Saved entries:
%%

(* ===== verification/Reconciliation.v ===== *)
(** * Reconciliation of the asset inventory

    internal/discovery/reconciliation: the difference of two listings of the
    asset repository (diff.go) and the engine that reports it (engine.go).  Go
    ranges over maps in any order: [order] gives the order in which a range visits
    an index.  [ListAssets] is the repository's; the events the engine pushes into
    the pipeline are returned in order. *)
From stdpp Require Import base list strings gmap fin_sets fin_map_dom.
From Stdlib Require Import ZArith Lia Bool SpecFloat.
From S2P Require Import Prelude Models Bolt Repository Topology.
Local Open Scope string_scope.
Local Open Scope list_scope.
Local Open Scope Z_scope.

(** ** Data *)

Inductive ChangeType := ChangeAdded | ChangeRemoved | ChangeModified.
#[export] Instance ChangeType_eq_dec : EqDecision ChangeType.
Proof. solve_decision. Defined.

Definition change_string (t : ChangeType) : string :=
  match t with ChangeAdded => "ASSET_ADDED" | ChangeRemoved => "ASSET_REMOVED" | ChangeModified => "ASSET_MODIFIED" end.

(** [Fields] lists the entries of the map in key order; a nil map is empty. *)
Record Change := mkChange { ch_Type : ChangeType; ch_AssetID : string; ch_Fields : list (string * gany) }.

(** ** diff.go *)

(** Later assets win over earlier ones with the same identifier. *)
Definition indexAssets (assets : list Asset) : gmap string Asset := foldl (fun m a => <[as_ID a := a]> m) ∅ assets.

Definition portsEqual (a b : list Z) : bool :=
  if negb (length a =? length b)%nat then false else forallb (fun p => bool_decide (p ∈ a)) b.

Definition old_new (old new : gany) : gany := VMap [("new", new); ("old", old)].
Definition string_field (k old new : string) : list (string * gany) :=
  if negb (bool_decide (old = new)) then [(k, old_new (VString old) (VString new))] else [].

Definition diffAsset (prev curr : Asset) : list (string * gany) :=
  string_field "hostname" (as_Hostname prev) (as_Hostname curr) ++
  string_field "ip" (as_IP prev) (as_IP curr) ++
  string_field "mac" (as_MAC prev) (as_MAC curr) ++
  string_field "os" (as_OS prev) (as_OS curr) ++
  (if negb (portsEqual (as_Ports prev) (as_Ports curr))
   then [("ports", old_new (VInts (as_Ports prev)) (VInts (as_Ports curr)))] else []).

Definition added (a : Asset) : Change :=
  mkChange ChangeAdded (as_ID a)
    [("hostname", VString (as_Hostname a)); ("ip", VString (as_IP a)); ("os", VString (as_OS a))].

Section Diff.
Context (order : gmap string Asset -> list string).

Definition arrival (prevMap currMap : gmap string Asset) (id : string) : option Change :=
  ca ← currMap !! id;
  match prevMap !! id with
  | None => Some (mkChange ChangeAdded id (ch_Fields (added ca)))
  | Some pa => let fields := diffAsset pa ca in
               if (0 <? length fields)%nat then Some (mkChange ChangeModified id fields) else None
  end.
Definition removal (currMap : gmap string Asset) (id : string) : option Change :=
  match currMap !! id with None => Some (mkChange ChangeRemoved id []) | Some _ => None end.

Definition Diff (prev curr : list Asset) : list Change :=
  let prevMap := indexAssets prev in
  let currMap := indexAssets curr in
  omap (arrival prevMap currMap) (order currMap) ++ omap (removal currMap) (order prevMap).

(** ** engine.go *)

Record ReconciliationConfig := mkRConfig { Enabled : bool; CheckIntervalMinutes : Z; AlertOnChange : bool; TrackHistory : bool }.

Definition countByType (changes : list Change) (ct : ChangeType) : nat :=
  foldl (fun n c => if bool_decide (ch_Type c = ct) then S n else n) O changes.

Definition severityFor (ct : ChangeType) : string :=
  match ct with ChangeRemoved => "high" | ChangeModified => "medium" | ChangeAdded => "low" end.

Definition alert_event (ch : Change) (now : gotime) : NetworkEvent :=
  mkNetworkEvent "" EventAlert "reconciliation" (ch_AssetID ch)
    (list_to_map [("change_type", VString (change_string (ch_Type ch))); ("asset_id", VString (ch_AssetID ch));
                  ("fields", VMap (ch_Fields ch)); ("severity", VString (severityFor (ch_Type ch)))]) now [] "".

Definition vint (n : nat) : gany := VInt (Z.of_nat n).
Definition summary_event (changes : list Change) (assets : nat) (now : gotime) : NetworkEvent :=
  mkNetworkEvent "" EventVM "reconciliation" "drift-summary"
    (list_to_map [("total_changes", vint (length changes)); ("added", vint (countByType changes ChangeAdded));
                  ("removed", vint (countByType changes ChangeRemoved)); ("modified", vint (countByType changes ChangeModified));
                  ("total_assets", vint assets)]) now [] "".

(** The alerts of a list of changes, each stamped when it is pushed. *)
Fixpoint alert_events (changes : list Change) (clock : nat -> gotime) (n : nat) : list NetworkEvent :=
  match changes with
  | [] => []
  | ch :: changes' => alert_event ch (clock n) :: alert_events changes' clock (S n)
  end.

(** One reconciliation: the new snapshot and the events pushed. *)
Definition reconcile {E} (cfg : ReconciliationConfig) (prev : list Asset) (listing : res E (list Asset)) (clock : nat -> gotime)
  : list Asset * list NetworkEvent :=
  match listing with
  | ROk curr =>
      let changes := Diff prev curr in
      if (length changes =? 0)%nat then (curr, [])
      else
        (curr, (if AlertOnChange cfg then alert_events changes clock 0 else []) ++
               (if TrackHistory cfg then [summary_event changes (length curr) (clock (length changes))] else []))
  | _ => (prev, [])
  end.

(** The baseline of [Start]. *)
Definition baseline {E} (listing : res E (list Asset)) : list Asset := match listing with ROk assets => assets | _ => [] end.

(** The ticks after the baseline. *)
Fixpoint ticks {E} (cfg : ReconciliationConfig) (prev : list Asset) (listings : list (res E (list Asset) * (nat -> gotime)))
  : list Asset * list NetworkEvent :=
  match listings with
  | [] => (prev, [])
  | (listing, clock) :: rest =>
      let '(prev', evs) := reconcile cfg prev listing clock in
      let '(last, evs') := ticks cfg prev' rest in (last, evs ++ evs')
  end.

Definition Start {E} (cfg : ReconciliationConfig) (first : res E (list Asset)) (listings : list (res E (list Asset) * (nat -> gotime)))
  : list NetworkEvent :=
  if Enabled cfg then (ticks cfg (baseline first) listings).2 else [].

(** ** What a difference reports *)

Definition order_ok : Prop := forall m, order m ≡ₚ (map_to_list m).*1.
Context (Hok : order_ok).

(** The change between two values of one identifier. *)
Definition change_of (id : string) (before after : option Asset) : list Change :=
  match before, after with
  | None, Some a => [mkChange ChangeAdded id (ch_Fields (added a))]
  | Some _, None => [mkChange ChangeRemoved id []]
  | Some pa, Some ca => if decide (diffAsset pa ca = []) then [] else [mkChange ChangeModified id (diffAsset pa ca)]
  | None, None => []
  end.

Lemma order_spec m id : NoDup (order m) /\ (id ∈ order m <-> is_Some (m !! id)).
Proof.
  rewrite (Hok m). split; [apply NoDup_fst_map_to_list|]. rewrite list_elem_of_fmap. split.
  - intros ([k x] & -> & Hin). apply elem_of_map_to_list in Hin. by eexists.
  - intros [x Hx]. exists (id, x). split; [done|]. by apply elem_of_map_to_list.
Qed.

(** A list without duplicates contributes to one identifier at most once. *)
Lemma omap_about (f : string -> option Change) l id :
  (forall k c, f k = Some c -> ch_AssetID c = k) -> NoDup l ->
  filter (fun c => ch_AssetID c = id) (omap f l) = if decide (id ∈ l) then option_list (f id) else [].
Proof.
  intros Hid. induction 1 as [|k l Hk Hnd IH]; [done|]. cbn [omap list_omap].
  destruct (f k) as [c|] eqn:Hf.
  - rewrite filter_cons, (Hid k c Hf), IH. destruct (decide (k = id)) as [->|Hne].
    + rewrite decide_False by done. rewrite decide_True by (apply elem_of_cons; by left). by rewrite Hf.
    + destruct (decide (id ∈ l)) as [Hin|Hin]; [rewrite decide_True by (apply elem_of_cons; by right); done|].
      rewrite decide_False; [done|]. by intros [->|?]%elem_of_cons.
  - rewrite IH. destruct (decide (k = id)) as [->|Hne].
    + rewrite decide_False by done. rewrite decide_True by (apply elem_of_cons; by left). by rewrite Hf.
    + destruct (decide (id ∈ l)) as [Hin|Hin]; [rewrite decide_True by (apply elem_of_cons; by right); done|].
      rewrite decide_False; [done|]. by intros [->|?]%elem_of_cons.
Qed.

%%

What this task involves: Give back, word for word, only the lines above from the line holding "Definition diffAsset (prev" to the line holding "Definition removal (currMap", both included.

Solved exercise:
Definition diffAsset (prev curr : Asset) : list (string * gany) :=
  string_field "hostname" (as_Hostname prev) (as_Hostname curr) ++
  string_field "ip" (as_IP prev) (as_IP curr) ++
  string_field "mac" (as_MAC prev) (as_MAC curr) ++
  string_field "os" (as_OS prev) (as_OS curr) ++
  (if negb (portsEqual (as_Ports prev) (as_Ports curr))
   then [("ports", old_new (VInts (as_Ports prev)) (VInts (as_Ports curr)))] else []).

Definition added (a : Asset) : Change :=
  mkChange ChangeAdded (as_ID a)
    [("hostname", VString (as_Hostname a)); ("ip", VString (as_IP a)); ("os", VString (as_OS a))].

Section Diff.
Context (order : gmap string Asset -> list string).

Definition arrival (prevMap currMap : gmap string Asset) (id : string) : option Change :=
  ca ← currMap !! id;
  match prevMap !! id with
  | None => Some (mkChange ChangeAdded id (ch_Fields (added ca)))
  | Some pa => let fields := diffAsset pa ca in
               if (0 <? length fields)%nat then Some (mkChange ChangeModified id fields) else None
  end.
Definition removal (currMap : gmap string Asset) (id : string) : option Change :=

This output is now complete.